## What you should do
Each line in the listing below needs to be transcribed exactly.
Segment Open
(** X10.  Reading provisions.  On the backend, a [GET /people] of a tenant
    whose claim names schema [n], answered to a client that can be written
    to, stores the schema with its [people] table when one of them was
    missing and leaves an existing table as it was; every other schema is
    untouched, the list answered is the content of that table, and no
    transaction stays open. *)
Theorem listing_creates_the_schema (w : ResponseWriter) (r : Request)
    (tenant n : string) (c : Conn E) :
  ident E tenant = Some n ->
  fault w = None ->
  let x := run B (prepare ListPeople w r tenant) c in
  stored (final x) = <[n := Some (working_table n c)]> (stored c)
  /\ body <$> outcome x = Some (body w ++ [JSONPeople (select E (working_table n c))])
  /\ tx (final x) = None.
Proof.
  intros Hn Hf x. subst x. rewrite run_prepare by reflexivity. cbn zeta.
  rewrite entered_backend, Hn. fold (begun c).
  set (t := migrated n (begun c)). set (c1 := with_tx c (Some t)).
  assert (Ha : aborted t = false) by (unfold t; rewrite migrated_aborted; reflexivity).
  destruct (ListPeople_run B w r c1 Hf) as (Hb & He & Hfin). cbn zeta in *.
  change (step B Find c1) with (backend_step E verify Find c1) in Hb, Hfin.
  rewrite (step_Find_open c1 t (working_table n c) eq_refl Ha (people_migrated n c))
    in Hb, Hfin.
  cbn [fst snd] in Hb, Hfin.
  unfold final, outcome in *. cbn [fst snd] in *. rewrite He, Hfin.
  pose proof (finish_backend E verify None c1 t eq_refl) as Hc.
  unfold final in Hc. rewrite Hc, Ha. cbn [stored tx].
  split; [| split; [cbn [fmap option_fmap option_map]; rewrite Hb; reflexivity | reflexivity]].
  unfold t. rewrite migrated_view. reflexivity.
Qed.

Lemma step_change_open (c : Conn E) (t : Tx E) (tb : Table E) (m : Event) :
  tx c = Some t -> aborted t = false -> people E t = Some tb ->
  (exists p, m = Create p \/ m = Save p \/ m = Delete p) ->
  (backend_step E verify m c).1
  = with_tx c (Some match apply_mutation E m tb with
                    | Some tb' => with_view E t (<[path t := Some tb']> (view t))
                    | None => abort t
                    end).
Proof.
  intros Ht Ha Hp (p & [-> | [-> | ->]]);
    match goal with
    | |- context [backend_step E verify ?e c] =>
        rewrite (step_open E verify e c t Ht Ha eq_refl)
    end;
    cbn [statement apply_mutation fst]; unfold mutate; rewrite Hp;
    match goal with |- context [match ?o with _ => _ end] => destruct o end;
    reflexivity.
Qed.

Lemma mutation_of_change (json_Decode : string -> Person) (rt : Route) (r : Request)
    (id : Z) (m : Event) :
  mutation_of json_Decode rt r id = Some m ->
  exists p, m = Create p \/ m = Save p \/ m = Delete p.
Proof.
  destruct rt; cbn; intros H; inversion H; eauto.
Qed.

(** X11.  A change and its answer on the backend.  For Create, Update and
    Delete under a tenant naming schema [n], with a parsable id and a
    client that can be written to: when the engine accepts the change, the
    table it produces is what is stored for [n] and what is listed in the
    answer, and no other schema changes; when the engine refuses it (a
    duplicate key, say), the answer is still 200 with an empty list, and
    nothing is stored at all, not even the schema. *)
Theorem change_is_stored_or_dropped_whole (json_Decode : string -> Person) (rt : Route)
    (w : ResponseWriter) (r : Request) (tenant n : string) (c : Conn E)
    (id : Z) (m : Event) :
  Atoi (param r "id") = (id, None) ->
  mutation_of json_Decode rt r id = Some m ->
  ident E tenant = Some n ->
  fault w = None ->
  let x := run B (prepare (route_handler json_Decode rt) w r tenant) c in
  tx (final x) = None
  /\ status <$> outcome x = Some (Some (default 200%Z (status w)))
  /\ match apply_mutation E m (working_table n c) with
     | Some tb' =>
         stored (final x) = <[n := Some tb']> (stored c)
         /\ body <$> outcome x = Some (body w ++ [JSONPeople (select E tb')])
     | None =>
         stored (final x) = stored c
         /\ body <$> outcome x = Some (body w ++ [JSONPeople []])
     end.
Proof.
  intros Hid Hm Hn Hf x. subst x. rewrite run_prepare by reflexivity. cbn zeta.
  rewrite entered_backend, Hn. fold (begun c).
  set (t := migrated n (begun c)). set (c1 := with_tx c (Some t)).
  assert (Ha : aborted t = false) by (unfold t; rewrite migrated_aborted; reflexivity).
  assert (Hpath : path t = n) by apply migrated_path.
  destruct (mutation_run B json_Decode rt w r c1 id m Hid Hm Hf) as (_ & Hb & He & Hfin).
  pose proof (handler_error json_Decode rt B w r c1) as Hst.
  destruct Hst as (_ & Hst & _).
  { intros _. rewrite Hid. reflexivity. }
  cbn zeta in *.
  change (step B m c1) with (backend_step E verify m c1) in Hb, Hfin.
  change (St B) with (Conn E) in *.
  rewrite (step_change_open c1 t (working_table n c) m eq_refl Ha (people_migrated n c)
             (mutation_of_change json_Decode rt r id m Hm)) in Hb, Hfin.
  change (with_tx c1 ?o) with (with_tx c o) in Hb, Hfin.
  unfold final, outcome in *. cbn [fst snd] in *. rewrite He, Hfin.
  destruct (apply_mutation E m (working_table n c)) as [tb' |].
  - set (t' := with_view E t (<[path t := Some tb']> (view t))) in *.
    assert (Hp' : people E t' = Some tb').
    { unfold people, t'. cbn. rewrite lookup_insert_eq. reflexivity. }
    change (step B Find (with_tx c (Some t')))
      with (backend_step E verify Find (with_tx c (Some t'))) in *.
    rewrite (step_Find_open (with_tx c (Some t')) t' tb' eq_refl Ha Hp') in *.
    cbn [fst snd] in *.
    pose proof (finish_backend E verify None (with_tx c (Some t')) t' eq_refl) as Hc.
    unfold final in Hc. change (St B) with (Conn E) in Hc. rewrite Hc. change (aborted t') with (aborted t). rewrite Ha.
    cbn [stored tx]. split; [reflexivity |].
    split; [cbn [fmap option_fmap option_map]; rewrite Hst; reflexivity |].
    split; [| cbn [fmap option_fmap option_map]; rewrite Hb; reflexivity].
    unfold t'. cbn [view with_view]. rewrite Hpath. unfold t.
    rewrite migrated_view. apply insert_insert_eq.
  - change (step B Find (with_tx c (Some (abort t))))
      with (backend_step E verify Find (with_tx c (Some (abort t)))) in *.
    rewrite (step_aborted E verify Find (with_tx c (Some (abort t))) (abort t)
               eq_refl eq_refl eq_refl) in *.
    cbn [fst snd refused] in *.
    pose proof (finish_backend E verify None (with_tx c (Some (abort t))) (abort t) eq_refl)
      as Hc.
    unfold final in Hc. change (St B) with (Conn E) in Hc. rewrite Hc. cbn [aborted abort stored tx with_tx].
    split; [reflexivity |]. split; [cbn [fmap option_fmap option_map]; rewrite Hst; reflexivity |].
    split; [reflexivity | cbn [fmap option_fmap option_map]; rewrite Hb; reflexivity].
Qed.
Segment Closed
## Result of the task
(** X10.  Reading provisions.  On the backend, a [GET /people] of a tenant
    whose claim names schema [n], answered to a client that can be written
    to, stores the schema with its [people] table when one of them was
    missing and leaves an existing table as it was; every other schema is
    untouched, the list answered is the content of that table, and no
    transaction stays open. *)
Theorem listing_creates_the_schema (w : ResponseWriter) (r : Request)
    (tenant n : string) (c : Conn E) :
  ident E tenant = Some n ->
  fault w = None ->
  let x := run B (prepare ListPeople w r tenant) c in
  stored (final x) = <[n := Some (working_table n c)]> (stored c)
  /\ body <$> outcome x = Some (body w ++ [JSONPeople (select E (working_table n c))])
  /\ tx (final x) = None.
Proof.
  intros Hn Hf x. subst x. rewrite run_prepare by reflexivity. cbn zeta.
  rewrite entered_backend, Hn. fold (begun c).
  set (t := migrated n (begun c)). set (c1 := with_tx c (Some t)).
  assert (Ha : aborted t = false) by (unfold t; rewrite migrated_aborted; reflexivity).
  destruct (ListPeople_run B w r c1 Hf) as (Hb & He & Hfin). cbn zeta in *.
  change (step B Find c1) with (backend_step E verify Find c1) in Hb, Hfin.
  rewrite (step_Find_open c1 t (working_table n c) eq_refl Ha (people_migrated n c))
    in Hb, Hfin.
  cbn [fst snd] in Hb, Hfin.
  unfold final, outcome in *. cbn [fst snd] in *. rewrite He, Hfin.
  pose proof (finish_backend E verify None c1 t eq_refl) as Hc.
  unfold final in Hc. rewrite Hc, Ha. cbn [stored tx].
  split; [| split; [cbn [fmap option_fmap option_map]; rewrite Hb; reflexivity | reflexivity]].
  unfold t. rewrite migrated_view. reflexivity.
Qed.

Lemma step_change_open (c : Conn E) (t : Tx E) (tb : Table E) (m : Event) :
  tx c = Some t -> aborted t = false -> people E t = Some tb ->
  (exists p, m = Create p \/ m = Save p \/ m = Delete p) ->
  (backend_step E verify m c).1
  = with_tx c (Some match apply_mutation E m tb with
                    | Some tb' => with_view E t (<[path t := Some tb']> (view t))
                    | None => abort t
                    end).
Proof.
  intros Ht Ha Hp (p & [-> | [-> | ->]]);
    match goal with
    | |- context [backend_step E verify ?e c] =>
        rewrite (step_open E verify e c t Ht Ha eq_refl)
    end;
    cbn [statement apply_mutation fst]; unfold mutate; rewrite Hp;
    match goal with |- context [match ?o with _ => _ end] => destruct o end;
    reflexivity.
Qed.

Lemma mutation_of_change (json_Decode : string -> Person) (rt : Route) (r : Request)
    (id : Z) (m : Event) :
  mutation_of json_Decode rt r id = Some m ->
  exists p, m = Create p \/ m = Save p \/ m = Delete p.
Proof.
  destruct rt; cbn; intros H; inversion H; eauto.
Qed.

(** X11.  A change and its answer on the backend.  For Create, Update and
    Delete under a tenant naming schema [n], with a parsable id and a
    client that can be written to: when the engine accepts the change, the
    table it produces is what is stored for [n] and what is listed in the
    answer, and no other schema changes; when the engine refuses it (a
    duplicate key, say), the answer is still 200 with an empty list, and
    nothing is stored at all, not even the schema. *)
Theorem change_is_stored_or_dropped_whole (json_Decode : string -> Person) (rt : Route)
    (w : ResponseWriter) (r : Request) (tenant n : string) (c : Conn E)
    (id : Z) (m : Event) :
  Atoi (param r "id") = (id, None) ->
  mutation_of json_Decode rt r id = Some m ->
  ident E tenant = Some n ->
  fault w = None ->
  let x := run B (prepare (route_handler json_Decode rt) w r tenant) c in
  tx (final x) = None
  /\ status <$> outcome x = Some (Some (default 200%Z (status w)))
  /\ match apply_mutation E m (working_table n c) with
     | Some tb' =>
         stored (final x) = <[n := Some tb']> (stored c)
         /\ body <$> outcome x = Some (body w ++ [JSONPeople (select E tb')])
     | None =>
         stored (final x) = stored c
         /\ body <$> outcome x = Some (body w ++ [JSONPeople []])
     end.
Proof.
  intros Hid Hm Hn Hf x. subst x. rewrite run_prepare by reflexivity. cbn zeta.
  rewrite entered_backend, Hn. fold (begun c).
  set (t := migrated n (begun c)). set (c1 := with_tx c (Some t)).
  assert (Ha : aborted t = false) by (unfold t; rewrite migrated_aborted; reflexivity).
  assert (Hpath : path t = n) by apply migrated_path.
  destruct (mutation_run B json_Decode rt w r c1 id m Hid Hm Hf) as (_ & Hb & He & Hfin).
  pose proof (handler_error json_Decode rt B w r c1) as Hst.
  destruct Hst as (_ & Hst & _).
  { intros _. rewrite Hid. reflexivity. }
  cbn zeta in *.
  change (step B m c1) with (backend_step E verify m c1) in Hb, Hfin.
  change (St B) with (Conn E) in *.
  rewrite (step_change_open c1 t (working_table n c) m eq_refl Ha (people_migrated n c)
             (mutation_of_change json_Decode rt r id m Hm)) in Hb, Hfin.
  change (with_tx c1 ?o) with (with_tx c o) in Hb, Hfin.
  unfold final, outcome in *. cbn [fst snd] in *. rewrite He, Hfin.
  destruct (apply_mutation E m (working_table n c)) as [tb' |].
  - set (t' := with_view E t (<[path t := Some tb']> (view t))) in *.
    assert (Hp' : people E t' = Some tb').
    { unfold people, t'. cbn. rewrite lookup_insert_eq. reflexivity. }
    change (step B Find (with_tx c (Some t')))
      with (backend_step E verify Find (with_tx c (Some t'))) in *.
    rewrite (step_Find_open (with_tx c (Some t')) t' tb' eq_refl Ha Hp') in *.
    cbn [fst snd] in *.
    pose proof (finish_backend E verify None (with_tx c (Some t')) t' eq_refl) as Hc.
    unfold final in Hc. change (St B) with (Conn E) in Hc. rewrite Hc. change (aborted t') with (aborted t). rewrite Ha.
    cbn [stored tx]. split; [reflexivity |].
    split; [cbn [fmap option_fmap option_map]; rewrite Hst; reflexivity |].
    split; [| cbn [fmap option_fmap option_map]; rewrite Hb; reflexivity].
    unfold t'. cbn [view with_view]. rewrite Hpath. unfold t.
    rewrite migrated_view. apply insert_insert_eq.
  - change (step B Find (with_tx c (Some (abort t))))
      with (backend_step E verify Find (with_tx c (Some (abort t)))) in *.
    rewrite (step_aborted E verify Find (with_tx c (Some (abort t))) (abort t)
               eq_refl eq_refl eq_refl) in *.
    cbn [fst snd refused] in *.
    pose proof (finish_backend E verify None (with_tx c (Some (abort t))) (abort t) eq_refl)
      as Hc.
    unfold final in Hc. change (St B) with (Conn E) in Hc. rewrite Hc. cbn [aborted abort stored tx with_tx].
    split; [reflexivity |]. split; [cbn [fmap option_fmap option_map]; rewrite Hst; reflexivity |].
    split; [reflexivity | cbn [fmap option_fmap option_map]; rewrite Hb; reflexivity].
Qed.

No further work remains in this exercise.